(Records for the exercise)
Definition set_logtl (l : LArena) (i : bool) (nlog : Z) : LArena :=
  mkLArena (l_a l) (l_b0 l) (l_b1 l) (Some i) (l_hd l) nlog (l_lastlogsz l).

Definition set_flag (b : Blk) (set clr : Z) : Blk :=
  mkBlk (b_type b) (b_nval b) (b_valsz b) (b_nbuf b) (b_bufsz b) (b_logsz b) (b_logh b)
    (b_logp b) (b_bp b) (setflag (b_flag b) set clr) (b_buf b).

Definition set_logsz (b : Blk) (logsz : Z) : Blk :=
  mkBlk (b_type b) (b_nval b) (b_valsz b) (b_nbuf b) (b_bufsz b) logsz (b_logh b)
    (b_logp b) (b_bp b) (b_flag b) (b_buf b).

Definition set_logp (b : Blk) (bp : Bptr) : Blk :=
  mkBlk (b_type b) (b_nval b) (b_valsz b) (b_nbuf b) (b_bufsz b) (b_logsz b) (b_logh b)
    bp (b_bp b) (b_flag b) (b_buf b).

(** [{o, -1, -1}] *)
Definition nobp (addr : Z) : Bptr := mkBptr addr nohash (-1).

(** ** Writing the log *)

(** The buffer that is not the tail, as an empty log block at [o]. *)
Definition mklogblk (l : LArena) (o : Z) : bool * LArena :=
  let i := match l_tl l with Some false => true | _ => false end in
  let b := logbuf l i in
  let b := mkBlk (b_type b) (b_nval b) (b_valsz b) (b_nbuf b) (b_bufsz b) (b_logsz b) (b_logh b)
    (b_logp b) (b_bp b) Bstatic (b_buf b) in
  (i, set_logbuf l i (initblk b o (-1) Tlog)).

(** [p = lb->data + lb->logsz; PACK64(p, v); lb->logsz += 8] *)
Definition logput (b : Blk) (v : Z) : res Blk :=
  let! buf := wr (b_buf b) (data_off b + b_logsz b) (PACK64 v) in
  Ok (set_logsz (set_buf b buf) (b_logsz b + 8)).

(** One or two words. *)
Definition logent (b : Blk) (op off len : Z) : res Blk :=
  let! b := logput b (Z.lor off op) in
  if Log2wide <=? op then logput b len else Ok b.

Definition narrow (op len : Z) : Z :=
  if len =? Blksz then
    if op =? LogAlloc then LogAlloc1 else if op =? LogFree then LogFree1 else op
  else op.

(** [finalize(b); syncblk(b)] *)
Definition putblk (b : Blk) (d : Disk) : res (Blk * Disk) :=
  let! b := finalize b in syncblk b d.
(* ===== verification/Arenas.v ===== *)
(** * Choosing an arena (src/blk.c: [getarena], [pickarena], [blkalloc])

    The space of the device between the two superblocks is cut into arenas,
    one behind the other.  [getarena] finds the one an address is in,
    [pickarena] the one to try next for an allocation. *)
From S2P Require Import Prelude CInt Mem Data Hash Pack Blk Alloc Io Log.

(** ** Finding an arena *)

(** The loop; [b] is the address.  A probe outside the array is an error. *)
Fixpoint getarena_loop (fuel : nat) (ar : list Arena) (b lo hi : Z) : res Z :=
  match fuel with
  | O => Err Efuel
  | S fuel' =>
      let mid := Z.quot (hi + lo) 2 in
      let! a := znth ar mid in
      let alo := a_addr a in
      let ahi := alo + a_size a + 2 * Blksz in
      if b <? alo then getarena_loop fuel' ar b lo (mid - 1)
      else if ahi <? b then getarena_loop fuel' ar b (mid + 1) hi
      else Ok mid
  end.

(** The index of the arena; [sb0] and [sb1] are the superblocks' addresses. *)
Definition getarena (fuel : nat) (ar : list Arena) (sb0 sb1 b : Z) : res Z :=
  if b =? sb0 then Ok 0
  else if b =? sb1 then Ok (zlen ar - 1)
  else getarena_loop fuel ar b 0 (zlen ar).

(** The arenas lie next to each other. *)
Record contiguous (ar : list Arena) : Prop := {
  ct_next : forall i a a', ar !! i = Some a -> ar !! S i = Some a' ->
    a_addr a' = a_addr a + a_size a + 2 * Blksz;
  ct_size : Forall (fun a => 0 < a_size a) ar }.
(** A worker adds an entry; never to the oldest list once the thread has
    checked everybody, because it is active itself. *)
Lemma einv_push s c i le ge x :
  einv s c -> e_w s !! i = Some (mkWorker le (WPush ge x)) ->
  einv (mkEp (e_epoch s) (<[Z.to_nat ge := x :: bucket s ge]> (e_limbo s))
          (<[i := mkWorker le WIn]> (e_w s)) (e_c s) (e_freed s)) c.
Proof.
  intros I Hw. pose proof I as [H0 H1 H2 H3 H4 H5 H6 H7].
  destruct (H3 _ _ Hw) as [Hat Hr]. cbn [w_pc] in Hr. destruct (H6 _ _ _ _ Hw eq_refl) as [U1 U2].
  assert (I' : einv (upd_w s i (mkWorker le WIn)) c) by by apply (einv_worker s c i _ _ I Hw).
  assert (Hu : forall b j, user (e_epoch s) c (e_w s) b j -> user (e_epoch s) c (<[i := mkWorker le WIn]> (e_w s)) b j).
  { intros b j Hj. eapply user_mono; [exact Hj| |by left|done]. intros v e Hv He. destruct (decide (j = i)) as [->|Hn].
    - rewrite Hw in Hv. injection Hv as <-. eexists. rewrite list_lookup_insert_eq by by eapply lookup_lt_Some. by split.
    - exists v. by rewrite list_lookup_insert_ne. }
  assert (Hb : forall b, 0 <= b < 3 -> bucket (mkEp (e_epoch s) (<[Z.to_nat ge := x :: bucket s ge]> (e_limbo s))
      (<[i := mkWorker le WIn]> (e_w s)) (e_c s) (e_freed s)) b = if decide (b = ge) then x :: bucket s ge else bucket s b).
  { intros b Hb. by rewrite bucket_insert. }
  pose proof (next_range (e_epoch s)) as Hnr. destruct I' as [K0 K1 K2 K3 K4 K5 K6 K7].
  constructor; cbn [e_epoch e_w e_c e_freed]; try done.
  - cbn [e_limbo]. by rewrite length_insert.
  - rewrite Hb by done. destruct (decide (next (e_epoch s) = ge)) as [E|_]; [|done].
    destruct c as [| | | |ge']; try done. destruct U1 as (w & e & _ & _ & _ & U). by destruct (U (eq_sym E)) as [_ []].
  - intros b y j Hbr. rewrite Hb by done. destruct (decide (b = ge)) as [->|Hne]; [|by apply K5].
    intros [->|Hy]%elem_of_cons Hj; [by apply Hu, U2|by eapply K5].
Qed.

(Task directions) Only the lines from the beginning of the material to the line containing "Definition set_flag (b" should be echoed, verbatim and in full.

(Written reply)
Definition set_logtl (l : LArena) (i : bool) (nlog : Z) : LArena :=
  mkLArena (l_a l) (l_b0 l) (l_b1 l) (Some i) (l_hd l) nlog (l_lastlogsz l).

Definition set_flag (b : Blk) (set clr : Z) : Blk :=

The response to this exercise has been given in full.